Alright I know there is a simple answer to this one!

I'm trying to make a cut 3/8" deep using a 1" straight bit into some 2x4s. 

I'm using a PC690lr and the furthest I can move the base down from the motor, while still feeling comfortable that the two won't detach, leaves me with about 1/2" of the bit sticking out. 

So basically, I need to make so risers or something for the base to elevate my router, I would guess. 

Anyone got any easy and safe ways of doing this? Thanks!


----------



## bobj3 (Jan 17, 2006)

HI steveD

It's true some of the 1" bits are short, just pop in a 1/2" bit and make more than one pass 

======




steveD said:


> Alright I know there is a simple answer to this one!
> 
> I'm trying to make a cut 3/8" deep using a 1" straight bit into some 2x4s.
> 
> ...


----------



## steveD (Oct 21, 2008)

actually the problem isn't the bit being too short. 

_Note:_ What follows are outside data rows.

(** One call of [updateSliceForCluster], whichever calls fail: either it
    returns an error and the store is as before, or the parent service
    exists, it returns nil and the store is upserted. *)
Lemma updateSliceForCluster_cases namespace serviceName ce w :
  let out := updateSliceForCluster namespace serviceName ce w in
  ∃ calls,
    calls `prefix_of` upsert_calls namespace serviceName (w_slices w) ce
    ∧ ((is_Some out.1 ∧ out.2 = extend w (w_slices w) calls [])
       ∨ (∃ service,
            w_services w !! (namespace, serviceName) = Some service
            ∧ out.1 = None
            ∧ calls = upsert_calls namespace serviceName (w_slices w) ce
            ∧ out.2 = extend w
                        (upsert namespace serviceName
                           (service_at (namespace, serviceName) service) (w_slices w) ce)
                        calls []))
    ∧ (parent_unavailable namespace serviceName w →
       is_Some out.1 ∧ calls = [GetService namespace serviceName]).
Proof.
  intros out. subst out.
  unfold updateSliceForCluster, upsert_calls, upsert, target, parent_unavailable.
  unfold kubeClient.Get_Service. rewrite run_bind, api_run.
  destruct (w_faults w (GetService namespace serviceName)) as [msg|] eqn:F1.
  { cbn [fst snd ret]. exists [GetService namespace serviceName].
    split; [by eexists|].
    split; [left; split; [by eexists|reflexivity]|].
    intros _. split; [by eexists|reflexivity]. }
  cbn [w_services extend].
  destruct (w_services w !! (namespace, serviceName)) as [service|] eqn:Hsvc.
  2:{ cbn [fst snd ret]. exists [GetService namespace serviceName].
      split; [by eexists|].
      split; [left; split; [by eexists|reflexivity]|].
      intros _. split; [by eexists|reflexivity]. }
  assert (Hav : ∀ (P : Prop), (Some service = None ∨ is_Some (@None string)) → P).
  { intros P [?|[? ?]]; discriminate. }
  cbn [fst snd]. unfold kubeClient.Get_EndpointSlice. rewrite run_bind, api_run.
  cbn [w_faults w_slices extend].
  set (name := sliceName serviceName (ClusterName ce)).
  destruct (w_faults w (GetSlice namespace name)) as [msg|] eqn:F2.
  { cbn [fst snd ret negb err_not_found server_error]. rewrite extend_extend.
    exists [GetService namespace serviceName; GetSlice namespace name].
    split; [by eexists [_]|].
    split; [left; split; [by eexists|reflexivity]|apply Hav]. }
  destruct (w_slices w !! (namespace, name)) as [existing|] eqn:Hex.
  - cbn [fst snd]. unfold kubeClient.Update_EndpointSlice. rewrite run_bind, api_run.
    unfold slice_key.
    cbn [w_faults w_slices extend slice_at es_Namespace es_Name es_Labels
         es_OwnerReferences es_AddressType fst snd].
    rewrite !extend_extend.
    exists [GetService namespace serviceName; GetSlice namespace name;
            UpdateSlice namespace name].
    split; [reflexivity|]. split; [|apply Hav].
    destruct (w_faults w (UpdateSlice namespace name)) as [msg|] eqn:F3.
    { cbn [fst snd ret]. left; split; [by eexists|reflexivity]. }
    rewrite Hex. cbn [fst snd ret].
    right. exists service. split; [done|]. split; [done|]. split; [reflexivity|].
    rewrite set_slices_extend. reflexivity.
  - cbn [fst snd negb err_not_found not_found].
    unfold kubeClient.Create_EndpointSlice. rewrite run_bind, api_run.
    unfold slice_key.
    cbn [w_faults w_slices extend es_Namespace es_Name fst snd].
    rewrite !extend_extend.
    exists [GetService namespace serviceName; GetSlice namespace name;
            CreateSlice namespace name].
    split; [reflexivity|]. split; [|apply Hav].
    destruct (w_faults w (CreateSlice namespace name)) as [msg|] eqn:F3.
    { cbn [fst snd ret]. left; split; [by eexists|reflexivity]. }
    rewrite Hex. cbn [fst snd ret].
    right. exists service. split; [done|]. split; [done|]. split; [reflexivity|].
    rewrite set_slices_extend. reflexivity.
Qed.
(** The fields of a record, from the first one to the line end. *)
Lemma read_fields l : ∀ s st fs rest,
  fresh st → st = START_FIELD ∨ l ≠ [] ∨ quote_field s ≠ "" →
  read_text (Reader st "" fs)
            (str_join "," (quote_field <$> s :: l) +:+ CRLF +:+ rest)
  = records ← read_text parse_reset rest; Some ((fs ++ s :: l)%list :: records).
Proof.
  induction l as [|s' l IH]; intros s st fs rest Hst Hne.
  - simpl str_join. normalise. apply read_field_end; [done|].
    destruct Hne as [?|[?|?]]; auto.
  - rewrite fmap_cons, fmap_cons, str_join_cons2.
    rewrite !str_app_assoc, str_app_cons, str_app_nil.
    rewrite read_field_comma; [|done|unfold CRLF; nonempty].
    rewrite <- fmap_cons.
    rewrite IH; [|by right|by left].
    by rewrite <- app_assoc.
Qed.

Lemma quote_field_empty s : quote_field s = "" → s = "".
Proof. unfold quote_field. by destruct (needs_quotes s). Qed.

Lemma str_join_empty s l : str_join "," (quote_field <$> s :: l) = "" → s = "" ∧ l = [].
Proof.
  destruct l as [|s' l].
  - simpl. by intros ->%quote_field_empty.
  - rewrite !fmap_cons, str_join_cons2. intros H.
    exfalso. revert H. apply str_app_nonempty. discriminate.
Qed.

(** One record written, one record read. *)
Lemma read_record row rest :
  read_text parse_reset (csv_record row +:+ rest)
  = records ← read_text parse_reset rest; Some (row :: records).
Proof.
  destruct row as [|s l].
  - change (csv_record []) with ("" +:+ CRLF). normalise.
    by rewrite read_text_CRLF.
  - unfold csv_record.
    destruct (str_join "," (quote_field <$> s :: l)) as [|c line] eqn:Hline.
    + apply str_join_empty in Hline as [-> ->]. normalise.
      rewrite read_text_char by (reflexivity || nonempty). simpl.
      rewrite read_text_char by (reflexivity || nonempty). simpl.
      by rewrite read_text_CRLF.
    + rewrite <- Hline. rewrite str_app_assoc.
      rewrite (read_fields l s START_RECORD []); [done|by left|].
      right. destruct l as [|s' l]; [right|by left].
      simpl in Hline. by rewrite Hline.
Qed.

(** Rows of any cells are read back as the texts of their cells. *)
Lemma read_rows_cells (rows : list (list value)) :
  read_text parse_reset (writerows rows) = Some (map (map csv_cell) rows).
Proof.
  induction rows as [|row rows IH]; [done|].
  simpl writerows. unfold writerow.
  by rewrite read_record, IH.
Qed.

Lemma csv_cell_strings (row : list string) : map csv_cell (map VStr row) = row.
Proof. induction row as [|s row IH]; [done|]. simpl. by rewrite IH. Qed.

Lemma writerow_strings (row : list string) : writerow (map VStr row) = csv_record row.
Proof. unfold writerow. f_equal. apply csv_cell_strings. Qed.

Lemma read_rows (rows : list (list string)) :
  read_text parse_reset (writerows (map (map VStr) rows)) = Some rows.
Proof.
  rewrite read_rows_cells. f_equal.
  induction rows as [|row rows IH]; [done|].
  simpl. by rewrite csv_cell_strings, IH.
Qed.

Lemma csv_reader_read_text text : csv_reader text = read_text parse_reset text.
Proof. reflexivity. Qed.

(** C9: rows whose cells are strings are read back from the written text
    exactly, after the header row and in their order, whatever commas,
    quotes, carriage returns and line feeds the cells hold. *)
Theorem csv_round_trip (rows : list (list string)) :
  csv_reader (write_csv (map (map VStr) rows)) = Some (column_names :: rows).
Proof.
  rewrite csv_reader_read_text. unfold write_csv, header.
  by rewrite writerow_strings, read_record, read_rows.
Qed.


(** * Further properties *)

(** ** The rows of a document *)

(** Go through the binds of a run that ended normally. *)
Ltac bind_cases H :=
  repeat match type of H with
         | context [match ?r with Ok _ => _ | Raise _ => _ end] =>
             destruct r eqn:?; simpl in H; try discriminate H
         end.

(** X1: A run of the extractions that ends normally gives the eleven cells of
    the header, the entry's URL first. *)
Theorem extract_row_shape url resource row :
  extract_row url resource = Ok row →
  length row = length column_names ∧ row !! 0%nat = Some url.
Proof.
  unfold extract_row, mbind, result_bind. intros Hrow.
  bind_cases Hrow. by injection Hrow as <-.
Qed.

Lemma extract_row_shape_witness :
  length [VStr "u1"; VStr ""; VStr ""; VStr ""; VNone; VBool false;
          VStr ""; VList [VStr ""]; VStr ""; VStr ""; VStr ""] = length column_names ∧
  [VStr "u1"; VStr ""; VStr ""; VStr ""; VNone; VBool false;
   VStr ""; VList [VStr ""]; VStr ""; VStr ""; VStr ""] !! 0%nat = Some (VStr "u1").
Proof.
  apply (extract_row_shape (VStr "u1") (VDict [("name", VList [VDict []])])).
  reflexivity.
Defined.

(** X2: When the rows are produced, a key the resource lacks leaves the
    default in its column: the empty string, [None] for the system id,
    [False] for the active flag. *)
Theorem extract_row_missing_keys url items row :
  extract_row url (VDict items) = Ok row →
  (dict_lookup "id" items = None → row !! 1%nat = Some (VStr "")) ∧
  (dict_lookup "meta" items = None → row !! 2%nat = Some (VStr "")) ∧
  (dict_lookup "text" items = None →
     row !! 3%nat = Some (VStr "") ∧ row !! 4%nat = Some VNone) ∧
  (dict_lookup "active" items = None → row !! 5%nat = Some (VBool false)) ∧
  (dict_lookup "telecom" items = None → row !! 8%nat = Some (VStr "")) ∧
  (dict_lookup "gender" items = None → row !! 9%nat = Some (VStr "")) ∧
  (dict_lookup "address" items = None → row !! 10%nat = Some (VStr "")).
Proof.
  unfold extract_row, mbind, result_bind, py_get. intros Hrow.
  repeat apply conj; intros Hkey; rewrite ?Hkey in Hrow; simpl in Hrow;
    bind_cases Hrow; by injection Hrow as <-.
Qed.

Lemma extract_row_missing_keys_witness :
  let row := [VStr "u1"; VStr ""; VStr ""; VStr ""; VNone; VBool false;
              VStr "Ann"; VList [VStr ""]; VStr ""; VStr ""; VStr ""] in
  row !! 8%nat = Some (VStr "") ∧ row !! 5%nat = Some (VBool false).
Proof.
  pose proof (extract_row_missing_keys (VStr "u1")
                [("name", VList [VDict [("given", VList [VStr "Ann"])]])]
                _ eq_refl) as (_ & _ & _ & Hactive & Htelecom & _).
  split; [apply Htelecom | apply Hactive]; reflexivity.
Defined.

Lemma parse_entries_rows entries : ∀ rows rows',
  parse_entries entries rows = Ok rows' →
  ∃ new, rows' = (rows ++ new)%list ∧
         Forall2 (λ entry row, parse_entry entry = Ok (Some row)) entries new.
Proof.
  induction entries as [|entry entries IH]; intros rows rows' Hrun; simpl in Hrun.
  - injection Hrun as <-. exists []. by rewrite app_nil_r.
  - pose proof (parse_entry_never_skips entry) as Hskip.
    destruct (parse_entry entry) as [[row|]|] eqn:Hentry; simpl in Hrun; [|done..].
    apply IH in Hrun as (new & -> & Hnew).
    exists (row :: new). split; [by rewrite <- app_assoc|].
    by constructor.
Qed.

(** X3: The loop over the entries, when it ends normally, has added one row
    for each entry, in the order of the entries. *)
Theorem parse_entries_one_row_each entries rows :
  parse_entries entries [] = Ok rows →
  Forall2 (λ entry row, parse_entry entry = Ok (Some row)) entries rows.
Proof.
  intros Hrun. apply parse_entries_rows in Hrun as (new & -> & Hnew). exact Hnew.
Qed.

Lemma parse_entries_one_row_each_witness :
  Forall2 (λ entry row, parse_entry entry = Ok (Some row))
    [VDict [("fullUrl", VStr "u1");
            ("resource", VDict [("resourceType", VStr "Patient");
                                ("name", VList [VDict []])])];
     VDict [("fullUrl", VStr "u2");
            ("resource", VDict [("resourceType", VStr "patient");
                                ("name", VList [VDict []])])]]
    [[VStr "u1"; VStr ""; VStr ""; VStr ""; VNone; VBool false;
      VStr ""; VList [VStr ""]; VStr ""; VStr ""; VStr ""];
     [VStr "u2"; VStr ""; VStr ""; VStr ""; VNone; VBool false;
      VStr ""; VList [VStr ""]; VStr ""; VStr ""; VStr ""]].
Proof. apply parse_entries_one_row_each. reflexivity. Defined.

(** X4: The resource type is compared without regard to case: an entry whose
    type lowers to [patient] goes to the extractions. *)
Theorem parse_entry_patient_any_case items ritems rt :
  dict_lookup "resource" items = Some (VDict ritems) →
  ritems ≠ [] →
  dict_lookup "resourceType" ritems = Some (VStr rt) →
  str_lower rt = "patient" →
  parse_entry (VDict items)
  = row ← extract_row (default (VStr "") (dict_lookup "fullUrl" items)) (VDict ritems);
    Ok (Some row).
Proof.
  intros Hres Hne Htype Hlower.
  unfold parse_entry. simpl. rewrite Hres. simpl.
  destruct ritems as [|item ritems]; [done|]. simpl negb. cbv iota.
  simpl py_get. rewrite Htype. simpl. rewrite Hlower. reflexivity.
Qed.

Lemma parse_entry_patient_any_case_witness :
  parse_entry (VDict [("fullUrl", VStr "u1");
                      ("resource", VDict [("resourceType", VStr "PaTiENT");
                                          ("name", VList [VDict []])])])
  = Ok (Some [VStr "u1"; VStr ""; VStr ""; VStr ""; VNone; VBool false;
              VStr ""; VList [VStr ""]; VStr ""; VStr ""; VStr ""]).
Proof.
  apply (parse_entry_patient_any_case
           [("fullUrl", VStr "u1");
            ("resource", VDict [("resourceType", VStr "PaTiENT");
                                ("name", VList [VDict []])])]
           [("resourceType", VStr "PaTiENT"); ("name", VList [VDict []])]
           "PaTiENT"); done.
Defined.
(** *** Cards *)

Definition createCard (userId cardNumber expirationMonth expirationYear cvv : value)
  : completion outcome :=
  if negb (truthy userId) then fail "userId required"
  else if negb (truthy cardNumber) then fail "cardNumber required"
  else if negb (truthy expirationMonth) then fail "expirationMonth required"
  else if negb (truthy expirationYear) then fail "expirationYear required"
  else if negb (truthy cvv) then fail "cvv required"
  else
    let cardDetails := VObj [("source", VObj [("object", VStr "card");
                                              ("exp_month", expirationMonth);
                                              ("exp_year", expirationYear);
                                              ("number", cardNumber);
                                              ("cvc", cvv)])] in
    request customers_createSource [userId; cardDetails] settle_with_result.

Definition getCard (userId cardId : value) : completion outcome :=
  if negb (truthy cardId) then fail "cardId required"
  else if negb (truthy userId) then fail "userId required"
  else request customers_retrieveCard [userId; cardId] settle_with_result.

Definition deleteCard (userId cardId : value) : completion outcome :=
  if negb (truthy cardId) then fail "cardId required"
  else if negb (truthy userId) then fail "userId required"
  else request customers_deleteCard [userId; cardId] settle_with_result.

Definition listCards (userId : value) : completion outcome :=
  if negb (truthy userId) then fail "userId required"
  else request customers_listCards [userId] settle_with_data.

(** *** Calling a method with an argument list

    A parameter with no argument is [undefined]; arguments beyond the
    parameters are ignored. *)
Inductive method : Type :=
| CreateTransaction | GetTransaction | ListTransactions
| CreateUser | GetUser | UpdateUser | DeleteUser | ListUsers
| CreateToken | GetToken
| CreateAccount
| CreateCard | GetCard | DeleteCard | ListCards.

Definition arg (i : nat) (args : list value) : value := nth i args VUndefined.

Definition invoke (m : method) (args : list value) : completion outcome :=
  let a i := arg i args in
  match m with
  | CreateTransaction => createTransaction (a 0%nat) (a 1%nat) (a 2%nat)
  | GetTransaction => getTransaction (a 0%nat)
  | ListTransactions => listTransactions (a 0%nat)
  | CreateUser => createUser (a 0%nat) (a 1%nat) (a 2%nat)
  | GetUser => getUser (a 0%nat)
  | UpdateUser => updateUser (a 0%nat) (a 1%nat)
  | DeleteUser => deleteUser (a 0%nat)
  | ListUsers => listUsers (a 0%nat)
  | CreateToken => createToken (a 0%nat) (a 1%nat) (a 2%nat) (a 3%nat)
  | GetToken => getToken (a 0%nat)
  | CreateAccount => createAccount (a 0%nat) (a 1%nat)
  | CreateCard => createCard (a 0%nat) (a 1%nat) (a 2%nat) (a 3%nat) (a 4%nat)
  | GetCard => getCard (a 0%nat) (a 1%nat)
  | DeleteCard => deleteCard (a 0%nat) (a 1%nat)
  | ListCards => listCards (a 0%nat)
  end.

(** The vendor answers a call by invoking its callback; the deferred
    moves accordingly.  A callback that throws leaves it untouched. *)
Definition answer (c : call) (err result : value) (d : Q.state) : completion Q.state :=
  a <- on_done c err result ;; Normal (Q.apply a d).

its the bit is too long. its sticking out from the sub base about 1/2" and I need it to stick out no more than 3/8". That's why I thought about raising the whole router up.


----------



## bobj3 (Jan 17, 2006)

HI steveD

Got it now, just screw some scrap stock to the base 3/4" thick will do the trick.


==========


steveD said:


> actually the problem isn't the bit being too short.
> 
> its the bit is too long. its sticking out from the sub base about 1/2" and I need it to stick out no more than 3/8". That's why I thought about raising the whole router up.


----------



## steveD (Oct 21, 2008)

Thanks! Makes sense!


----------